Importância do rastreamento precoce
O câncer colorretal é o segundo tipo mais comum no Brasil, perdendo apenas para os tumores de pele não melanoma. As estimativas do Instituto Nacional de Câncer (INCA) indicam que entre 2026 e 2028, cerca de 53,8 mil novos casos surgirão anualmente. Uma das principais preocupações é que a mortalidade associada a essa doença é elevada, em grande parte devido a diagnósticos tardios, onde muitos pacientes só descobrem a enfermidade em estágios avançados.
Características do Teste Imunoquímico Fecal (FIT)

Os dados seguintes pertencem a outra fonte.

(** * Mercedes Race: a shallow embedding of the room server (src/server.js)

    The server keeps a registry of rooms (a JavaScript [Map] from room code
    to room object); every room owns a [Map] from socket id to player object.
    Handlers run to completion one at a time, so the server is modelled as a
    transition function on the registry: each handler takes the registry and
    the payload of one inbound message (together with the clock readings the
    handler makes) and returns the new registry with the list of messages it
    emitted.

    Modelling choices, all local to this file:
    - a JavaScript [Map] is an association list in insertion order, with
      [Map.set] replacing in place and [Map.delete] removing the entry;
    - objects held in a [Map] are identified by their key, so that a mutation
      made through an alias (the arrays of [buildResultsArray]) is written
      back to the entry with the same key;
    - timestamps ([Date.now()]) are integers in milliseconds and are inputs of
      the handlers that read the clock;
    - a timer handle stored in a room is [TNull] (the initial [null]),
      [TArmed] (scheduled, will fire) or [TDead] (cancelled, or a timeout
      that has fired);
    - strings are ASCII strings; [toUpperCase] and [trim] are the ASCII
      restrictions of the JavaScript methods;
    - socket.io channel membership ([socket.join]) belongs to the transport
      and is not modelled: an emission records its target and its message. *)

From Stdlib Require Import List ZArith String Ascii Bool Lia Permutation Sorted.
Import ListNotations.
Open Scope string_scope.
Open Scope list_scope.
Open Scope Z_scope.

(** ** JavaScript [Map] with string keys, in insertion order *)

Module JsMap.
Section WithValue.
Context {V : Type}.

Definition t := list (string * V).

Fixpoint get (k : string) (m : t) : option V :=
  match m with
  | [] => None
  | (k', v) :: m' => if String.eqb k k' then Some v else get k m'
  end.
(** * amt-rcs: the Remote Configuration Service of [src/amt-rcs.js]

    A shallow embedding of the factory [CreateRcs] and of the module-level
    helpers of [amt-rcs.js], followed by the properties of the provisioning
    engine: chain ordering, trust validation, nonce signing, profile and
    domain resolution, password digest, and the dispatcher.

    Conventions.
    - A JavaScript value that may be [undefined] (or [null]) is an [option];
      [None] stands for both: on such values the source only uses [==],
      [!x] and [if (x)], which do not tell them apart. The one [!== null]
      of the file is on [ConfigurationScript], a path or [null].
    - node-forge, [fs], [crypto], [Buffer] and [JSON] are collaborators of
      the module: they are the fields of the class [Host].
    - The object [obj] is the record [rcsState]; its methods are state
      transformers that may end in an exception ([Throw]). *)

From Stdlib Require Import Strings.String Strings.Ascii Strings.Byte List Bool Arith Lia DecimalString.
From stdpp Require Import base option list gmap strings.
Import ListNotations.

Local Open Scope string_scope.
Local Open Scope list_scope.

(** ** Strings and buffers as JavaScript sees them *)

Abbreviation buffer := (list byte).

(** [x.toString()] inside a string concatenation. *)
Definition jsString (v : option string) : string :=
  match v with
  | Some s => s
  | None => "undefined"
  end.

(** Truthiness of a string-or-undefined value: [if (v)]. *)
Definition truthy (v : option string) : bool :=
  match v with
  | Some s => negb (String.eqb s "")
  | None => false
  end.

(** [a == b] on values that are strings or undefined. *)
Definition looseEq (a b : option string) : bool :=
  match a, b with
  | Some x, Some y => String.eqb x y
  | None, None => true
  | _, _ => false
  end.

(** Decimal rendering of a connection index in a concatenation. *)
Definition jsNumber (n : nat) : string := NilZero.string_of_uint (Nat.to_uint n).

Definition dquote : string := String (ascii_of_nat 34) EmptyString.

(** [String.prototype.toUpperCase] on ASCII text. *)
Definition upperAscii (c : ascii) : ascii :=
  let n := nat_of_ascii c in
  if ((97 <=? n) && (n <=? 122))%nat then ascii_of_nat (n - 32) else c.

Fixpoint toUpperCase (s : string) : string :=
  match s with
  | EmptyString => EmptyString
  | String c tl => String (upperAscii c) (toUpperCase tl)
  end.

(** [s.startsWith(p)]. *)
Fixpoint startsWith (p s : string) : bool :=
  match p, s with
  | EmptyString, _ => true
  | String a p', String b s' => Ascii.eqb a b && startsWith p' s'
  | String _ _, EmptyString => false
  end.

(** [s.includes(p)]. *)
Fixpoint includes (s p : string) : bool :=
  startsWith p s ||
  match s with
  | EmptyString => false
  | String _ tl => includes tl p
  end.

Fixpoint dropString (n : nat) (s : string) : string :=
  match n, s with
  | O, _ => s
  | S n', String _ tl => dropString n' tl
  | S _, EmptyString => EmptyString
  end.

(** [s.replace(pat, '')] with a string pattern: the first occurrence of
    [pat] is removed, the rest is kept. *)
Fixpoint removeFirst (pat s : string) : string :=
  if startsWith pat s then dropString (String.length pat) s
  else match s with
       | EmptyString => EmptyString
       | String c tl => String c (removeFirst pat tl)
       end.

(** [toHex()] / [digest('hex')]: two lowercase hexadecimal digits per byte. *)
Definition hexDigit (n : nat) : ascii :=
  if (n <? 10)%nat then ascii_of_nat (48 + n) else ascii_of_nat (87 + n).

Definition hexOfByte (b : byte) : string :=
  let n := Byte.to_nat b in
  String (hexDigit (n / 16)) (String (hexDigit (n mod 16)) EmptyString).

Fixpoint toHex (bs : buffer) : string :=
  match bs with
  | [] => EmptyString
  | b :: tl => hexOfByte b +:+ toHex tl
  end.

(** ** Data model *)

(** What the module observes of a node-forge certificate object:
    [cert.subject.hash], [cert.issuer.hash], [forge.pki.certificateToPem(cert)]
    and [forge.asn1.toDer(forge.pki.certificateToAsn1(cert)).getBytes()]. *)
Record certificate := mkCertificate {
  certSubjectHash : string;
  certIssuerHash : string;
  certPem : string;
  certDer : buffer
}.

(** A node-forge private key object; only its key material matters. *)
Record privateKeyObj := mkPrivateKey { keyMaterial : buffer }.

(** [pfx_out] of [convertPfxToObject]. *)
Record pfxObject := mkPfx {
  pfxCerts : list certificate;
  pfxKeys : list privateKeyObj
}.

(** One element of the device's [hashes] array; [certificateHash] is
    undefined when the element has no such property. *)
Record hashEntry := mkHash { certificateHash : option string }.

(** An entry of [obj.connection]. *)
Record connectionState := mkConnection {
  profile : option string;
  dnsSuffix : option string;
  digestRealm : option string;
  fwNonce : option buffer;
  certHashes : option (list hashEntry);
  amtGuid : option string
}.

Definition emptyConnection : connectionState :=
  mkConnection None None None None None None.

(** An inbound protocol message once it is an object; [m_data] is the
    [data] property read by the log-only events. *)
Record message := mkMessage {
  m_action : option string;
  m_profile : option string;
  m_fqdn : option string;
  m_realm : option string;
  m_nonce : option string;
  m_hashes : option (list hashEntry);
  m_uuid : option string;
  m_data : option string
}.

(** Property reads on a string primitive all give [undefined]. *)
Definition noProperties : message :=
  mkMessage None None None None None None None None.

(** What [JSON.parse] returns: [null], or a value whose property reads
    are those of [m]. A number, a boolean, a string or an array has none
    of the properties the handler reads: it is [ParsedValue noProperties]. *)
Inductive parsed :=
| ParsedNull
| ParsedValue (m : message).

(** The [message] argument of the handler: a string frame or an object. *)
Inductive wsMessage :=
| Text (s : string)
| Structured (m : message).

(** [rcs-config.json]. [ConfigurationScript] is a path or [null] ([None]). *)
Record amtDomain := mkDomain {
  DomainSuffix : string;
  ProvisioningCert : string;
  ProvisioningCertPassword : string
}.

Record amtConfiguration := mkProfile {
  ProfileName : string;
  AMTPassword : string;
  ConfigurationScript : option string
}.

Record rcsConfiguration := mkConfig {
  AMTDomains : list amtDomain;
  AMTConfigurations : list amtConfiguration
}.

(** [provisioningCertificateObj] of [dumpPfx]: the chain may hold
    [undefined] entries ([leaf.pem] or [root.pem] never assigned). *)
Record provisioningCertificateObj := mkCertObj {
  certChain : list (option string);
  privateKey : option privateKeyObj
}.

(** An object tested with [.errorText] is either an error object or the
    value itself. Every [errorText] literal of the file is a non-empty
    string, hence truthy. *)
Inductive orError (A : Type) :=
| ErrorText (errorText : string)
| Value (a : A).
Arguments ErrorText {A} errorText.
Arguments Value {A} a.

(** [rcsObj] as returned by [remoteConfiguration] on success. *)
Record rcsPayload := mkPayload {
  action : string;
  certs : provisioningCertificateObj;
  nonce : string;
  signature : string;
  password : string;
  profileScript : option string
}.

(** What [obj.wsServer.sendMessage] receives (lines 311-313). *)
Record envelope := mkEnvelope {
  body : orError rcsPayload;
  version : nat;
  status : string
}.

Definition RCSMessageProtocolVersion : nat := 1.

(** The error texts of the file. *)
Definition errInvalidMessage := "Invalid message from client".
Definition errNoConnection := "WebSocket connection not found in list of connected clients.".
Definition errProfileMismatch := "Specified AMT profile name does not match list of available AMT profiles.".
Definition errDomainMissing := "AMT domain suffix not specified.".
Definition errDomainMismatch := "Specified AMT domain suffix does not match list of available AMT domain suffixes.".
Definition errCertNotFound := "AMT Provisioning Certificate not found on server".
Definition errUntrusted := "Provisioning Certificate doesn't match any trusted certificates from AMT".
Definition errDecrypt := "Decrypting provisining certificate failed.".
Definition errSignature := "Unable to create Digital Signature".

O FIT é um exame de fezes capaz de detectar pequenas quantidades de sangue oculto que não são visíveis a olho nu. Sua sensibilidade varia entre 85% e 92%, permitindo a identificação de pólipos, lesões pré-cancerígenas ou câncer no intestino. Ao contrário de métodos antigos, que utilizavam testes de sangue oculto nas fezes, o FIT faz uso de anticorpos específicos para identificar apenas o sangue humano, aumentando assim a precisão do diagnóstico.
Vantagens do FIT
- Não exige preparo intestinal
- Dispensa dieta restritiva antes da coleta
- Pode ser realizado com apenas uma amostra de fezes
- Menos invasivo
- Maior adesão da população
O exame é simples: o paciente recebe um kit para realizar a coleta em casa e, posteriormente, envia a amostra para análise laboratorial. Se o resultado indicar a presença de sangue oculto, o paciente será encaminhado para exames complementares, como a colonoscopia, que é considerada o padrão-ouro para a avaliação do intestino.
Impacto na saúde pública
Com a adoção do FIT, o Ministério da Saúde espera ampliar o acesso a mais de 40 milhões de brasileiros à prevenção e diagnóstico precoce do câncer colorretal. A nova diretriz foi elaborada por especialistas e recebeu parecer favorável da Comissão Nacional de Incorporação de Tecnologias no SUS (Conitec) em março deste ano.
A medida é parte de uma estratégia mais ampla para melhorar o cuidado com a saúde da população e diminuir a mortalidade relacionada ao câncer colorretal, um desafio significativo para o sistema de saúde brasileiro.